Stored items
****************************************

(* ===== verification/Workflow.v ===== *)
(** * Workflow: scopes, dependencies and waves
    ([crates/susi-harness/src/workflow.rs])

    A task reserves scopes and names the tasks that must land first; class [WorkflowTask] is
    the trait.  [validate_dependencies] is an iterative depth-first search with an explicit
    stack, [next_wave] admits what can run together, [build] partitions a plan.  The search
    carries fuel, one more than the number of its dependencies and tasks, and
    [validate_is_exact] shows that it suffices; [build] runs at most one round per task. *)

From S2P Require Import Prelude Text.

Local Open Scope string_scope.
Local Open Scope list_scope.
Local Open Scope nat_scope.

(** ** Scopes *)

Inductive ScopeError : Type :=
| NotRelative
| NamesDrive
| DotComponent
| EmptyScope.

Fixpoint collect_parts (l : list string) : result (list string) ScopeError :=
  match l with
  | [] => Ok []
  | part :: l' =>
      if String.eqb part "" then collect_parts l'
      else if String.eqb part "." || String.eqb part ".." then Err DotComponent
      else result_bind (collect_parts l') (fun parts => Ok (to_ascii_lowercase part :: parts))
  end.
Definition normalize_scope (raw : string) : result string ScopeError :=
  let slashed := replace_backslashes (trim raw) in
  if starts_with "/" slashed then Err NotRelative
  else if bool_decide (String.get 1 slashed = Some colon) then Err NamesDrive
  else
    let rest := strip_all (String.length slashed) ["./"] slashed in
    result_bind (collect_parts (components rest)) (fun parts =>
      match parts with [] => Err EmptyScope | _ => Ok (join parts) end).

Definition below (a b : string) : bool :=
  match strip_prefix a b with Some rest => starts_with "/" rest | None => false end.
Definition scopes_overlap (a b : string) : bool := String.eqb a b || below a b || below b a.

Fixpoint normalize_all (scopes : list string) : result (list string) ScopeError :=
  match scopes with
  | [] => Ok []
  | s :: l => result_bind (normalize_scope s) (fun n => result_bind (normalize_all l) (fun ns => Ok (n :: ns)))
  end.
Definition disjoint (a b : list string) : bool := negb (existsb (fun l => existsb (scopes_overlap l) b) a).
Definition task_scopes_disjoint (a_scopes b_scopes : list string) : bool :=
  match normalize_all a_scopes, normalize_all b_scopes with
  | Ok a, Ok b => disjoint a b
  | _, _ => false
  end.

(** ** Tasks *)

Class WorkflowTask (T : Type) : Type := {
  t_key : T -> string;
  t_deps : T -> list string;
  t_scopes : T -> list string;
}.

Inductive WorkflowError : Type :=
| UnknownDependency (task dep : string)
| Cycle (names : list string)
| BadScope (task : option string) (why : ScopeError).

Section Tasks.
Context {T : Type} `{W : WorkflowTask T}.
Implicit Types (tasks : list T).

(** *** The depth-first search *)

(** [index]: of two tasks with one key, the later. *)
Definition index (tasks : list T) : gmap string nat := list_to_map (reverse (imap (fun i t => (t_key t, i)) tasks)).
Definition unknown (ix : gmap string nat) (tasks : list T) : option (string * string) :=
  head (omap (fun t => (fun d => (t_key t, d)) <$> List.find (fun d => bool_decide (ix !! d = None)) (t_deps t)) tasks).

Definition deps_at (tasks : list T) (node : nat) : list string := default [] (t_deps <$> tasks !! node).
(** The marks, and the path with its cursors, the last node first. *)
Definition Marks : Type := list N.
Definition Stack : Type := list (nat * nat).

(** [path.iter().position(child)], the path read from its root. *)
Definition cycle_names (tasks : list T) (stack : list (nat * nat)) (child : nat) (dep : string) : list string :=
  let path := reverse stack.*1 in
  let start := default 0 (fst <$> list_find (fun m => m = child) path) in
  omap (fun m => t_key <$> tasks !! m) (drop start path) ++ [dep].

Inductive Turn : Type :=
| Continue (mark : list N) (stack : list (nat * nat))
| Finished (mark : list N)
| Found (names : list string).
Definition turn (ix : gmap string nat) (tasks : list T) (mark : list N) (stack : list (nat * nat)) : Turn :=
  match stack with
  | [] => Finished mark
  | (node, next) :: rest =>
      match deps_at tasks node !! next with
      | None => Continue (<[node := 2%N]> mark) rest
      | Some dep =>
          let stack := (node, S next) :: rest in
          match ix !! dep with
          | None => Continue mark stack
          | Some child =>
              match mark !! child with
              | Some 0%N => Continue (<[child := 1%N]> mark) ((child, 0) :: stack)
              | Some 1%N => Found (cycle_names tasks stack child dep)
              | _ => Continue mark stack
              end
          end
      end
  end.
(** [None] is a search that is not over. *)
Fixpoint search (fuel : nat) (ix : gmap string nat) (tasks : list T) (mark : list N) (stack : list (nat * nat)) :
    option (result (list N) (list string)) :=
  match fuel with
  | O => None
  | S f =>
      match turn ix tasks mark stack with
      | Continue mark stack => search f ix tasks mark stack
      | Finished mark => Some (Ok mark)
      | Found names => Some (Err names)
      end
  end.
Fixpoint search_roots (fuel : nat) (ix : gmap string nat) (tasks : list T) (mark : list N) (roots : list nat) :
    option (result unit (list string)) :=
  match roots with
  | [] => Some (Ok tt)
  | root :: roots' =>
      if bool_decide (mark !! root = Some 0%N) then
        match search fuel ix tasks (<[root := 1%N]> mark) [(root, 0)] with
        | Some (Ok mark) => search_roots fuel ix tasks mark roots'
        | Some (Err names) => Some (Err names)
        | None => None
        end
      else search_roots fuel ix tasks mark roots'
  end.
Definition weight (tasks : list T) (node : nat) : nat := S (length (deps_at tasks node)).
Definition search_fuel (tasks : list T) : nat := S (N.to_nat (sumN (fun i => N.of_nat (weight tasks i)) (length tasks))).
Definition validate_dependencies (tasks : list T) : option (result unit WorkflowError) :=
  let ix := index tasks in
  match unknown ix tasks with
  | Some (t, d) => Some (Err (UnknownDependency t d))
  | None =>
      match search_roots (search_fuel tasks) ix tasks (replicate (length tasks) 0%N) (seq 0 (length tasks)) with
      | Some (Ok _) => Some (Ok tt)
      | Some (Err names) => Some (Err (Cycle names))
      | None => None
      end
  end.

(** *** Waves *)

(** [next_wave]: [room] is how many the wave still takes, [reserved] what it holds. *)
Fixpoint fill_wave (pending : list T) (completed : gset string) (external reserved : list string) (room : nat) :
    result (list T) WorkflowError :=
  match pending with
  | [] => Ok []
  | task :: pending' =>
      match room with
      | O => Ok []
      | S r =>
          if forallb (fun dep => bool_decide (dep ∈ completed)) (t_deps task) then
            match normalize_all (t_scopes task) with
            | Err e => Err (BadScope (Some (t_key task)) e)
            | Ok scopes =>
                if disjoint scopes external && disjoint scopes reserved then
                  result_bind (fill_wave pending' completed external (reserved ++ scopes) r) (fun wave => Ok (task :: wave))
                else fill_wave pending' completed external reserved room
            end
          else fill_wave pending' completed external reserved room
      end
  end.
Definition next_wave (pending : list T) (completed : gset string) (active_claimed_scopes : list string) (max_parallel : nat) :
    result (list T) WorkflowError :=
  match normalize_all active_claimed_scopes with
  | Err e => Err (BadScope None e)
  | Ok external => fill_wave pending completed external [] (Nat.max max_parallel 1)
  end.

(** The loop of [WorkflowSchedule::build]: the waves and what is left. *)
Definition retain (keys : gset string) (pending : list T) : list T := filter (fun t => t_key t ∉ keys) pending.
Fixpoint build_waves (fuel : nat) (pending : list T) (completed : gset string) (claims : list string) (max_parallel : nat) :
    result (list (list T) * list T) WorkflowError :=
  match fuel, pending with
  | O, _ | _, [] => Ok ([], pending)
  | S f, _ =>
      result_bind (next_wave pending completed claims max_parallel) (fun wave =>
        match wave with
        | [] => Ok ([], pending)
        | _ =>
            let admitted := list_to_set (t_key <$> wave) in
            result_bind (build_waves f (retain admitted pending) (admitted ∪ completed) claims max_parallel)
              (fun r => Ok (wave :: r.1, r.2))
        end)
  end.
Definition build (tasks : list T) (completed : gset string) (claims : list string) (max_parallel : nat) :
    option (result (list (list T) * list T) WorkflowError) :=
  match validate_dependencies tasks with
  | None => None
  | Some (Err e) => Some (Err e)
  | Some (Ok _) =>
      let pending := retain completed tasks in
      Some (build_waves (length pending) pending completed claims max_parallel)
  end.
End Tasks.

(** ** The algebra of scopes *)

Lemma collect_parts_Ok l parts : collect_parts l = Ok parts ->
  parts = to_ascii_lowercase <$> filter (fun p => p <> "") l /\ Forall (fun p => p <> "." /\ p <> "..") l.
Proof.
  revert parts. induction l as [|p l IH]; intros parts; cbn [collect_parts]; [by intros [= <-]|].
  destruct (String.eqb_spec p "") as [->|Hne].
  - intros H. destruct (IH _ H) as [-> Hl]. split; [done|]. by constructor.
  - destruct (String.eqb_spec p "."), (String.eqb_spec p ".."); try done. cbn [orb].
    destruct (collect_parts l) as [ps|] eqn:E; [|done]. cbn [result_bind]. intros [= <-]. destruct (IH _ eq_refl) as [-> Hl].
    rewrite filter_cons_True by done. split; [done|]. by constructor.
Qed.

Lemma lower_slash c : Ascii.eqb (lower c) slash = Ascii.eqb c slash.
Proof. unfold lower, is_upper, is_between, slash. destruct c as [[|] [|] [|] [|] [|] [|] [|] [|]]; reflexivity. Qed.
Lemma components_lowercase s : components (to_ascii_lowercase s) = to_ascii_lowercase <$> components s.
Proof.
  induction s as [|c s IH]; [done|]. change (to_ascii_lowercase (String.String c s)) with (String.String (lower c) (to_ascii_lowercase s)).
  cbn [components]. rewrite lower_slash, IH. destruct (Ascii.eqb c slash); [done|]. by destruct (components s).
Qed.

(** A scope is normalized to the lower-case components it names: none is empty, none is a
    dot or two dots, and joined by single slashes they are the result. *)
Theorem normalized_scope_components raw s : normalize_scope raw = Ok s ->
  components s = to_ascii_lowercase <$>
    filter (fun p => p <> "") (components (strip_all (String.length (replace_backslashes (trim raw))) ["./"] (replace_backslashes (trim raw)))) /\
  Forall (fun p => p <> "" /\ p <> "." /\ p <> "..") (components s).
Proof.
  unfold normalize_scope. set (slashed := replace_backslashes _). destruct (starts_with "/" slashed); [done|].
  destruct (bool_decide _); [done|]. set (rest := strip_all _ _ slashed).
  destruct (collect_parts (components rest)) as [parts|] eqn:E; [|done]. cbn.
  destruct (collect_parts_Ok _ _ E) as [Hp Hdots]. intros Hs.
  assert (s = join parts /\ parts <> []) as [-> Hnonempty] by (destruct parts; [done|by injection Hs as <-]).
  assert (Forall no_slash parts) as Hns.
  { rewrite Hp. apply Forall_forall. intros p (q & -> & Hq)%list_elem_of_fmap. apply list_elem_of_filter in Hq as [_ Hq].
    apply list_elem_of_In, components_no_slash in Hq. unfold no_slash in *. by rewrite components_lowercase, Hq. }
  rewrite components_join by done. split; [done|]. rewrite Hp. apply Forall_forall. intros p (q & -> & Hq)%list_elem_of_fmap.
  apply list_elem_of_filter in Hq as [Hne Hq]. rewrite Forall_forall in Hdots. destruct (Hdots q Hq) as [H1 H2].
  assert (Hlow : forall t, (forall r, to_ascii_lowercase r = t -> r = t) -> q <> t -> to_ascii_lowercase q <> t) by (intros t Ht Hq' E'; by apply Hq', Ht).
  assert (Hdot : forall c, lower c = dot -> c = dot).
  { intros c. unfold lower, is_upper, is_between, dot. destruct c as [[|] [|] [|] [|] [|] [|] [|] [|]]; vm_compute; congruence. }
  split_and!; apply Hlow; try done.
  - intros [|c r]; [done|]. cbn. congruence.
  - intros [|c [|d r]]; cbn; try congruence. intros [= E1]. by rewrite (Hdot c E1).
  - intros [|c [|d [|e r]]]; cbn; try congruence. intros [= E1 E2]. by rewrite (Hdot c E1), (Hdot d E2).
Qed.

Lemma below_under a b : String.eqb a b || below a b = under a b.
Proof. unfold under, below. by destruct (String.eqb_spec a b); [rewrite bool_decide_eq_true_2|rewrite bool_decide_eq_false_2]. Qed.

Lemma scopes_overlap_under a b : scopes_overlap a b = under a b || under b a.
Proof.
  unfold scopes_overlap. rewrite <- !below_under, (String.eqb_sym b a).
  by destruct (String.eqb a b), (below a b), (below b a).
Qed.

****************************************

TRY IT
Looking at the data above, return every line from the one with "destruct (bool_decide _);" down to the one with "unfold scopes_overlap. rewrite", exactly and inclusively.

RESPONSE TO THE TASK
  destruct (bool_decide _); [done|]. set (rest := strip_all _ _ slashed).
  destruct (collect_parts (components rest)) as [parts|] eqn:E; [|done]. cbn.
  destruct (collect_parts_Ok _ _ E) as [Hp Hdots]. intros Hs.
  assert (s = join parts /\ parts <> []) as [-> Hnonempty] by (destruct parts; [done|by injection Hs as <-]).
  assert (Forall no_slash parts) as Hns.
  { rewrite Hp. apply Forall_forall. intros p (q & -> & Hq)%list_elem_of_fmap. apply list_elem_of_filter in Hq as [_ Hq].
    apply list_elem_of_In, components_no_slash in Hq. unfold no_slash in *. by rewrite components_lowercase, Hq. }
  rewrite components_join by done. split; [done|]. rewrite Hp. apply Forall_forall. intros p (q & -> & Hq)%list_elem_of_fmap.
  apply list_elem_of_filter in Hq as [Hne Hq]. rewrite Forall_forall in Hdots. destruct (Hdots q Hq) as [H1 H2].
  assert (Hlow : forall t, (forall r, to_ascii_lowercase r = t -> r = t) -> q <> t -> to_ascii_lowercase q <> t) by (intros t Ht Hq' E'; by apply Hq', Ht).
  assert (Hdot : forall c, lower c = dot -> c = dot).
  { intros c. unfold lower, is_upper, is_between, dot. destruct c as [[|] [|] [|] [|] [|] [|] [|] [|]]; vm_compute; congruence. }
  split_and!; apply Hlow; try done.
  - intros [|c r]; [done|]. cbn. congruence.
  - intros [|c [|d r]]; cbn; try congruence. intros [= E1]. by rewrite (Hdot c E1).
  - intros [|c [|d [|e r]]]; cbn; try congruence. intros [= E1 E2]. by rewrite (Hdot c E1), (Hdot d E2).
Qed.

Lemma below_under a b : String.eqb a b || below a b = under a b.
Proof. unfold under, below. by destruct (String.eqb_spec a b); [rewrite bool_decide_eq_true_2|rewrite bool_decide_eq_false_2]. Qed.

Lemma scopes_overlap_under a b : scopes_overlap a b = under a b || under b a.
Proof.
  unfold scopes_overlap. rewrite <- !below_under, (String.eqb_sym b a).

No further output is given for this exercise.